Anyone who lives with a chronic disease has been here; feeling great, you let yourself think that your disease has turned a corner. And just when you’re ready to celebrate, you wake up experiencing all of your worst symptoms at once. Pain, soreness, swelling,……fill in the blank. This is when your resilience will inevitably be tested. It doesn’t get easier to bounce back from a flare-up time and time again; it gets harder. Hope begins to drain out of your body, and the temptation to give in to the thought that you’ll never feel better again gets stronger. So what’s a resilient person to do?
- Stop asking why. It is natural to try to figure out what caused your body to take two steps back, but it’s rarely useful. The only time you want to do this is if you are trying a new health or medical regimen or are tracking symptoms along with other things like exercise, sleep, emotions, or stress. Otherwise the question why quickly turns into why me. Asking what happened will move into what did I do wrong. And you cycle deeper into illness.
- Learn to make the most of any situation, to access inner peace and the knowledge that this too shall pass. This is easier said than done but not impossible. It takes practice, and it’s best to practice at first when you’re not in a flare. You don’t want to learn to swim when you are about to sink. How do you access inner peace? The choices are many: meditation, prayer, deep breathing, yoga, chanting, taking a walk, sitting in the tub…find the method that works for you and incorporate it into your daily life.
- Remember to be your own best friend. This means that you will have compassion for yourself on bad days as well as good. Actually you will have compassion for yourself ESPECIALLY on bad days. Compassion for oneself is the greatest healer of all.

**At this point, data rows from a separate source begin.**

(** ** Identity *)

(** The header of a packet: 8-bit protocol, 16-bit ports, and IPs of 4 or 16 bytes. *)
Record infoOk (i : Info) : Prop := {
  io_protocol : 0 <= PktProtocol i < 2 ^ 8;
  io_ports : 0 <= SrcPort i < 2 ^ 16 /\ 0 <= DstPort i < 2 ^ 16;
  io_ips : wellFormedIP (Src i) /\ wellFormedIP (Dst i);
}.
Definition withPorts (protocol : Z) : bool := (protocol =? TCP) || (protocol =? UDP).
(** The flow a packet belongs to: both ends, as seen from this side. *)
Definition flowOf (i : Info) :=
  (PktProtocol i, To16 (InfoLocalIP i), To16 (RemoteIP i),
   if withPorts (PktProtocol i) then Some (InfoLocalPort i, RemotePort i) else None).
Lemma ID_flow i : InfoConnectionID i =
  if withPorts (PktProtocol i) then idWithPorts (PktProtocol i) (InfoLocalIP i) (InfoLocalPort i) (RemoteIP i) (RemotePort i)
  else idWithoutPorts (PktProtocol i) (InfoLocalIP i) (RemoteIP i).
Proof.
  unfold InfoConnectionID, CreateConnectionID, InfoLocalIP, RemoteIP, InfoLocalPort, RemotePort, withPorts.
  by destruct (PktInbound i), (_ || _).
Qed.
Lemma no_dash_Itoa z : 0 <= z < 10 ^ 20 -> "-"%char ∉ Itoa z.
Proof. intros Hz Hin. by apply Itoa_digits in Hin. Qed.
Lemma no_dash_IP ip : wellFormedIP ip -> "-"%char ∉ IPString ip.
Proof. intros H%IPString_chars Hin. rewrite Forall_forall in H. by apply H in Hin. Qed.
Lemma IPString_To16 a b : wellFormedIP a -> wellFormedIP b -> IPString a = IPString b <-> To16 a = To16 b.
Proof.
  intros Ha Hb. split; [intros E; by rewrite <- !ParseIP_IPString, E|].
  assert (forall p q, length p = 4%nat -> length q = 16%nat -> To16 p = To16 q -> IPString p = IPString q) as Hpq.
  { intros p q Hp Hq. unfold To16. rewrite (bool_decide_true (length p = _)), (bool_decide_false (length q = _)), bool_decide_true by lia.
    intros [= <-]. unfold IPString. rewrite bool_decide_false by (intros ->; simpl in Hp; lia).
    rewrite (bool_decide_false (v4InV6Prefix ++ p = [])) by (intros E%(f_equal length); by rewrite length_app in E).
    rewrite (To4_length4 p) by done. unfold To4. rewrite bool_decide_false, (bool_decide_true (length _ = 16%nat)) by lia.
    change (take 12 (v4InV6Prefix ++ p)) with v4InV6Prefix. change (drop 12 (v4InV6Prefix ++ p)) with p.
    by rewrite (bool_decide_true (v4InV6Prefix = _)). }
  destruct Ha as [_ Ha], Hb as [_ Hb]. destruct Ha as [Ha|Ha], Hb as [Hb|Hb]; [|by apply Hpq|intros; symmetry; by apply Hpq|].
  - unfold To16. rewrite !bool_decide_true by done. by intros [= ->].
  - unfold To16. rewrite !(bool_decide_false (length _ = 4%nat)), !bool_decide_true by lia. by intros [= ->].
Qed.
Lemma local_wf i : infoOk i -> wellFormedIP (InfoLocalIP i) /\ wellFormedIP (RemoteIP i).
Proof. intros [_ _ [H1 H2]]. unfold InfoLocalIP, RemoteIP. by destruct (PktInbound i). Qed.
Lemma local_ports i : infoOk i -> 0 <= InfoLocalPort i < 10 ^ 20 /\ 0 <= RemotePort i < 10 ^ 20.
Proof. intros [_ [H1 H2] _]. unfold InfoLocalPort, RemotePort. destruct (PktInbound i); lia. Qed.

(** C10. Packets share a connection exactly if they belong to the same flow: IDs are
    equal if and only if the protocols and both ends are, with the ports for TCP and
    UDP, whatever the direction of the packet; an IPv4 address and its IPv6 form are
    the same end. *)
Theorem connection_id_identifies i j : infoOk i -> infoOk j -> InfoConnectionID i = InfoConnectionID j <-> flowOf i = flowOf j.
Proof.
  intros Hi Hj. rewrite !ID_flow. destruct (local_wf i Hi) as [Wl Wr], (local_wf j Hj) as [Wl' Wr'].
  destruct (local_ports i Hi) as [Pl Pr], (local_ports j Hj) as [Pl' Pr'].
  assert (0 <= PktProtocol i < 10 ^ 20 /\ 0 <= PktProtocol j < 10 ^ 20) as [Qi Qj] by (destruct Hi, Hj; lia).
  unfold flowOf. split.
  - intros E. assert (PktProtocol i = PktProtocol j) as Ep.
    { destruct (withPorts (PktProtocol i)), (withPorts (PktProtocol j)); unfold idWithPorts, idWithoutPorts in E;
        apply app_sep_inj in E as [E _]; try (by apply no_dash_Itoa); by apply Itoa_inj in E. }
    rewrite <- Ep in *. destruct (withPorts (PktProtocol i)); unfold idWithPorts, idWithoutPorts in E; apply app_inv_head in E.
    + apply app_inv_head in E.
      apply app_sep_inj in E as [E1 E]; [|by apply no_dash_IP..]. apply app_sep_inj in E as [E2 E]; [|by apply no_dash_Itoa..].
      apply app_sep_inj in E as [E3 E4]; [|by apply no_dash_IP..]. apply Itoa_inj in E2, E4; [|done..].
      apply IPString_To16 in E1, E3; [|done..]. by rewrite E1, E2, E3, E4.
    + apply app_inv_head in E. apply app_sep_inj in E as [E1 E2]; [|by apply no_dash_IP..].
      apply IPString_To16 in E1, E2; [|done..]. by rewrite E1, E2.
  - intros [= Ep E1%IPString_To16 E2%IPString_To16 E3]; [|done..]. rewrite <- Ep in *.
    unfold idWithPorts, idWithoutPorts. destruct (withPorts (PktProtocol i)); [|by rewrite E1, E2].
    injection E3 as E3 E4. by rewrite E1, E2, E3, E4.
Qed.

(** ** Bandwidth *)

(** What the history was told for a connection: bytes received and sent. *)
Definition stored (id : str) (e : Event) : Z * Z :=
  match e with StoreBandwidth _ _ id' bytesIn bytesOut => if eqs id id' then (bytesIn, bytesOut) else (0, 0) | _ => (0, 0) end.
Definition storedTotal (id : str) (l : list Event) : Z * Z :=
  foldr (fun e n => ((stored id e).1 + n.1, (stored id e).2 + n.2)) (0, 0) l.
Lemma storedTotal_app id l1 l2 : storedTotal id (l1 ++ l2) =
  ((storedTotal id l1).1 + (storedTotal id l2).1, (storedTotal id l1).2 + (storedTotal id l2).2).
Proof.
  induction l1 as [|e l1 IH]; [simpl app; by destruct (storedTotal id l2) as [x y]|].
  change (storedTotal id ((e :: l1) ++ l2)) with
    ((stored id e).1 + (storedTotal id (l1 ++ l2)).1, (stored id e).2 + (storedTotal id (l1 ++ l2)).2).
  rewrite IH. simpl. f_equal; lia.
Qed.
Fixpoint updateAll `{IE : IntelEnv, PE : PacketEnv} (bus : list BandwidthUpdate) (s : Sys) : outcome str Sys :=
  match bus with
  | [] => Ret s
  | bu :: bus => s ← updateBandwidth true true bu s; updateAll bus s
  end.
(** A connection in the table whose bandwidth is recorded. *)
Record tracked (id : str) (ref : nat) (c : Conn) (s : Sys) : Prop := {
  tr_table : conns s !! id = Some ref;
  tr_heap : heap s !! ref = Some c;
  tr_id : ConnID c = id;
  tr_enabled : BandwidthEnabled c = true;
  tr_process : is_Some (process (core c));
  tr_range : 0 <= BytesReceived c < 2 ^ 64 /\ 0 <= BytesSent c < 2 ^ 64;
}.
Definition bwOk (id : str) (bu : BandwidthUpdate) : Prop :=
  BWConnID bu = id /\ Method bu <> OtherMethod /\ 0 <= BWReceived bu < 2 ^ 64 /\ 0 <= BWSent bu < 2 ^ 64.
Definition follows (id : str) (c c' : Conn) (s s' : Sys) : Prop :=
  exists l, events s' = events s ++ l /\
    BytesReceived c' = u64 (BytesReceived c + (storedTotal id l).1) /\ BytesSent c' = u64 (BytesSent c + (storedTotal id l).2).
Lemma eqs_refl s : eqs s s = true.
Proof. unfold eqs. by apply bool_decide_eq_true. Qed.
Lemma u64_delta a b : u64 (b + u64 (a - b)) = u64 a.
Proof. unfold u64. rewrite Zplus_mod_idemp_r. f_equal. lia. Qed.
Lemma u64_range a : 0 <= u64 a < 2 ^ 64.
Proof. apply Z.mod_pos_bound. lia. Qed.
Lemma withConn_returns {A} ref (m : H A) c s Q : heap s !! ref = Some c -> hreturns m c s Q ->
  exists a c' s', withConn ref m s = Ret (a, s' <| heap ::= <[ref := c']> |>) /\ Q a c' s'.
Proof. intros Hc (a & c' & s' & Hm & HQ). exists a, c', s'. unfold withConn. by rewrite Hc, Hm. Qed.
Lemma bandwidth_one `{IE : IntelEnv, PE : PacketEnv} id ref c s bu : tracked id ref c s -> bwOk id bu ->
  exists c' s', updateBandwidth true true bu s = Ret s' /\ tracked id ref c' s' /\ follows id c c' s s'.
Proof.
  intros [H1 H2 H3 H4 [p H5] [R1 R2]] (Hid & Hm & B1 & B2). unfold updateBandwidth.
  destruct ((BWReceived bu =? 0) && (BWSent bu =? 0)).
  { exists c, s. split; [done|]. split; [by split|]. exists []. rewrite app_nil_r, !Z.add_0_r. simpl. by rewrite !u64_id. }
  rewrite Hid, H1. cbn [negb]. cbv iota zeta.
  match goal with |- context [withConn ref ?body s] => assert (hreturns body c s (fun _ c' s' =>
    exists history key i o, s' = s <| events ::= fun l => l ++ [StoreBandwidth history key id i o] |> /\
      (ConnID c', BandwidthEnabled c', process (core c')) = (ConnID c, BandwidthEnabled c, process (core c)) /\
      BytesReceived c' = u64 (BytesReceived c + i) /\ BytesSent c' = u64 (BytesSent c + o))) as Hbody end.
  { apply hreturns_bind, hreturns_getC.
    destruct (Method bu); [| |done]; apply hreturns_bind, hreturns_modC, hreturns_bind, hreturns_getC;
      simpl; rewrite H4; apply hreturns_bind, (hreturns_processH p), hreturns_modS; try done; rewrite H3;
      eexists _, _, _, _; (split; [reflexivity|]); simpl; rewrite ?u64_delta, ?u64_id by done; done. }
  apply (withConn_returns ref _ c s _ H2) in Hbody as (a & c' & s' & -> & history & key & i & o & -> & [= E1 E2 E3] & E4 & E5).
  exists c'. eexists. split; [reflexivity|]. split.
  - split; simpl; try congruence; [by apply list_lookup_insert_eq, lookup_lt_Some with c|by rewrite E3, H5|rewrite E4, E5; split; apply u64_range].
  - exists [StoreBandwidth history key id i o]. split; [done|]. simpl. by rewrite eqs_refl, !Z.add_0_r.
Qed.

(** Bandwidth is recorded without loss: for any updates of a connection that is
    recorded, whatever mix of absolute and additive ones, the updates return, and what
    the history is told adds up to the change of the connection's counters, modulo the
    width of the counters. *)
Theorem bandwidth_conserved {IE : IntelEnv} {PE : PacketEnv} id ref c s bus : tracked id ref c s -> Forall (bwOk id) bus ->
  exists c' s' l, updateAll bus s = Ret s' /\ heap s' !! ref = Some c' /\ events s' = events s ++ l /\
    BytesReceived c' = u64 (BytesReceived c + (storedTotal id l).1) /\
    BytesSent c' = u64 (BytesSent c + (storedTotal id l).2).
Proof.
  intros Ht Hb. revert c s Ht. induction Hb as [|bu bus Hbu Hb IH]; intros c s Ht.
  { exists c, s, []. rewrite app_nil_r. simpl. rewrite !Z.add_0_r. destruct (tr_range _ _ _ _ Ht).
    rewrite !u64_id by done. split_and!; try done. apply Ht. }
  destruct (bandwidth_one id ref c s bu Ht Hbu) as (c1 & s1 & H1 & Ht1 & l1 & E1 & F1 & G1).
  destruct (IH c1 s1 Ht1) as (c2 & s2 & l2 & H2 & Hc2 & E2 & F2 & G2). exists c2, s2, (l1 ++ l2).
  cbn [updateAll]. rewrite H1. split; [exact H2|]. split; [done|]. split; [by rewrite E2, E1, app_assoc|].
  rewrite F2, G2, F1, G1, storedTotal_app. unfold u64. cbn [fst snd]. rewrite !Zplus_mod_idemp_l, !Z.add_assoc. done.
Qed.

- Let go of what you think your life should look like and instead accept what is. This doesn’t mean you give in and stop doing what it takes to feel good. Replace expectation and judgment with the wisdom that all life proceeds in cycles: the moon, tides, days and nights. A bear doesn’t try to fight winter when it’s time to hibernate and a resilient person knows that by resting an exhausted, painful body, it will heal quicker.
Courage may be grace under pressure but so is resilience. The road to resilience is paved with practicing this.